NAME

Template::Semantic - Use pure XHTML/XML as a template

SYNOPSIS

use Template::Semantic;

print Template::Semantic->process('template.html', {
    'title, h1' => 'Naoki Tomita',
    'ul.urls li' => [
        { 'a' => 'Profile & Contacts', 'a@href' => 'http://e8y.net/', },
        { 'a' => 'Twitter',            'a@href' => 'http://twitter.com/tomita/', },
    ],
});

template.html

<html>
    <head><title>person name</title></head>
    <body>
        <h1>person name</h1>
        <ul class="urls">
            <li><a href="#">his page</a></li>
        </ul>
    </body>
</html>

output:

<html>
    <head><title>Naoki Tomita</title></head>
    <body>
        <h1>Naoki Tomita</h1>
        <ul class="urls">
            <li><a href="http://e8y.net/">Profile &amp; Contacts</a></li>
            <li><a href="http://twitter.com/tomita/">Twitter</a></li>
        </ul>
    </body>
</html>

DESCRIPTION

Template::Semantic is a template engine for XHTML/XML based on XML::LibXML that doesn't use any template syntax. This module takes pure XHTML/XML as a template, and uses XPath or CSS selectors to assign values.

METHODS

SELECTOR

Use XPath expression or CSS selector as a selector. If the expression doesn't look like XPath, it is considered CSS selector and converted into XPath internally.

print Template::Semantic->process($template, {

    # XPath sample that indicate <tag>
    '/html/body/h2[2]' => ...,
    '//title | //h1'   => ...,
    '//img[@id="foo"]' => ...,
    'id("foo")'        => ...,

    # XPath sample that indicate @attr
    '//a[@id="foo"]/@href'              => ...,
    '//meta[@name="keywords"]/@content' => ...,

    # CSS selector sample that indicate <tag>
    'title'         => ...,
    '#foo'          => ...,
    '.foo span.bar' => ...,

    # CSS selector sample that indicate @attr
    'img#foo@src'     => ...,
    'span.bar a@href' => ...,
    '@alt, @title'    => ...,

});

Template::Semantic allows some selector syntax that is different from usual XPath for your convenience.

1. You can use xpath '//div' without using XML::LibXML::XPathContext even if your template has default namespace (<html xmlns="...">).

2. You can use 'id("foo")' function to find element with id="foo" instead of xml:id="foo" without DTD. Note: use '//*[@xml:id="foo"]' if your template uses xml:id="foo".

3. You can '@attr' syntax with CSS selector that specifies the attribute.

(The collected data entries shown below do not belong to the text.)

(* ===== verification/Errors.v ===== *)
(** * Errors (cass_error.rs, cql_types/mod.rs)

    The errors of the Rust driver, the C code each of them is reported as, and the
    details a client reads from an error result.  An error enumeration of the driver
    that is marked non-exhaustive has a constructor [..._unknown] for the variants the
    catch-all branches of the source match; payloads the source ignores are left out. *)

From Stdlib Require Import ZArith Lia String Ascii.
From stdpp Require Import base list strings.
From S2P Require Import Prelude Types ArgConv ConfigValue.

Open Scope Z_scope.

(** ** Codes as numbers *)

Definition named_errors : list CassError :=
  [CASS_OK; CASS_ERROR_LIB_BAD_PARAMS; CASS_ERROR_LIB_NO_STREAMS; CASS_ERROR_LIB_UNABLE_TO_INIT;
   CASS_ERROR_LIB_MESSAGE_ENCODE; CASS_ERROR_LIB_HOST_RESOLUTION;
   CASS_ERROR_LIB_UNEXPECTED_RESPONSE; CASS_ERROR_LIB_REQUEST_QUEUE_FULL;
   CASS_ERROR_LIB_NO_AVAILABLE_IO_THREAD; CASS_ERROR_LIB_WRITE_ERROR;
   CASS_ERROR_LIB_NO_HOSTS_AVAILABLE; CASS_ERROR_LIB_INDEX_OUT_OF_BOUNDS;
   CASS_ERROR_LIB_INVALID_ITEM_COUNT; CASS_ERROR_LIB_INVALID_VALUE_TYPE;
   CASS_ERROR_LIB_REQUEST_TIMED_OUT; CASS_ERROR_LIB_UNABLE_TO_SET_KEYSPACE;
   CASS_ERROR_LIB_CALLBACK_ALREADY_SET; CASS_ERROR_LIB_INVALID_STATEMENT_TYPE;
   CASS_ERROR_LIB_NAME_DOES_NOT_EXIST; CASS_ERROR_LIB_UNABLE_TO_DETERMINE_PROTOCOL;
   CASS_ERROR_LIB_NULL_VALUE; CASS_ERROR_LIB_NOT_IMPLEMENTED; CASS_ERROR_LIB_UNABLE_TO_CONNECT;
   CASS_ERROR_LIB_UNABLE_TO_CLOSE; CASS_ERROR_LIB_NO_PAGING_STATE; CASS_ERROR_LIB_PARAMETER_UNSET;
   CASS_ERROR_LIB_INVALID_ERROR_RESULT_TYPE; CASS_ERROR_LIB_INVALID_FUTURE_TYPE;
   CASS_ERROR_LIB_INTERNAL_ERROR; CASS_ERROR_LIB_INVALID_CUSTOM_TYPE; CASS_ERROR_LIB_INVALID_DATA;
   CASS_ERROR_LIB_NOT_ENOUGH_DATA; CASS_ERROR_LIB_INVALID_STATE; CASS_ERROR_LIB_NO_CUSTOM_PAYLOAD;
   CASS_ERROR_LIB_EXECUTION_PROFILE_INVALID; CASS_ERROR_LIB_NO_TRACING_ID;
   CASS_ERROR_SERVER_SERVER_ERROR; CASS_ERROR_SERVER_PROTOCOL_ERROR;
   CASS_ERROR_SERVER_BAD_CREDENTIALS; CASS_ERROR_SERVER_UNAVAILABLE; CASS_ERROR_SERVER_OVERLOADED;
   CASS_ERROR_SERVER_IS_BOOTSTRAPPING; CASS_ERROR_SERVER_TRUNCATE_ERROR;
   CASS_ERROR_SERVER_WRITE_TIMEOUT; CASS_ERROR_SERVER_READ_TIMEOUT; CASS_ERROR_SERVER_READ_FAILURE;
   CASS_ERROR_SERVER_FUNCTION_FAILURE; CASS_ERROR_SERVER_WRITE_FAILURE;
   CASS_ERROR_SERVER_SYNTAX_ERROR; CASS_ERROR_SERVER_UNAUTHORIZED; CASS_ERROR_SERVER_INVALID_QUERY;
   CASS_ERROR_SERVER_CONFIG_ERROR; CASS_ERROR_SERVER_ALREADY_EXISTS; CASS_ERROR_SERVER_UNPREPARED;
   CASS_ERROR_SSL_INVALID_CERT; CASS_ERROR_SSL_INVALID_PRIVATE_KEY; CASS_ERROR_SSL_NO_PEER_CERT;
   CASS_ERROR_SSL_INVALID_PEER_CERT; CASS_ERROR_SSL_IDENTITY_MISMATCH;
   CASS_ERROR_SSL_PROTOCOL_ERROR; CASS_ERROR_SSL_CLOSED].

This is original syntax of this module.

VALUE TYPE

Basics

Loop

Callback

Filter

SEE ALSO

Template::Semantic::Cookbook

Template::Semantic::Document

XML::LibXML, HTML::Selector::XPath

I got a lot of ideas from Template, Template::Refine, Web::Scraper. thanks!

AUTHOR

Naoki Tomita tomita@cpan.org

Feedback, patches, POD English check are always welcome!

LICENSE

This library is free software; you can redistribute it and/or modify it under the same terms as Perl itself.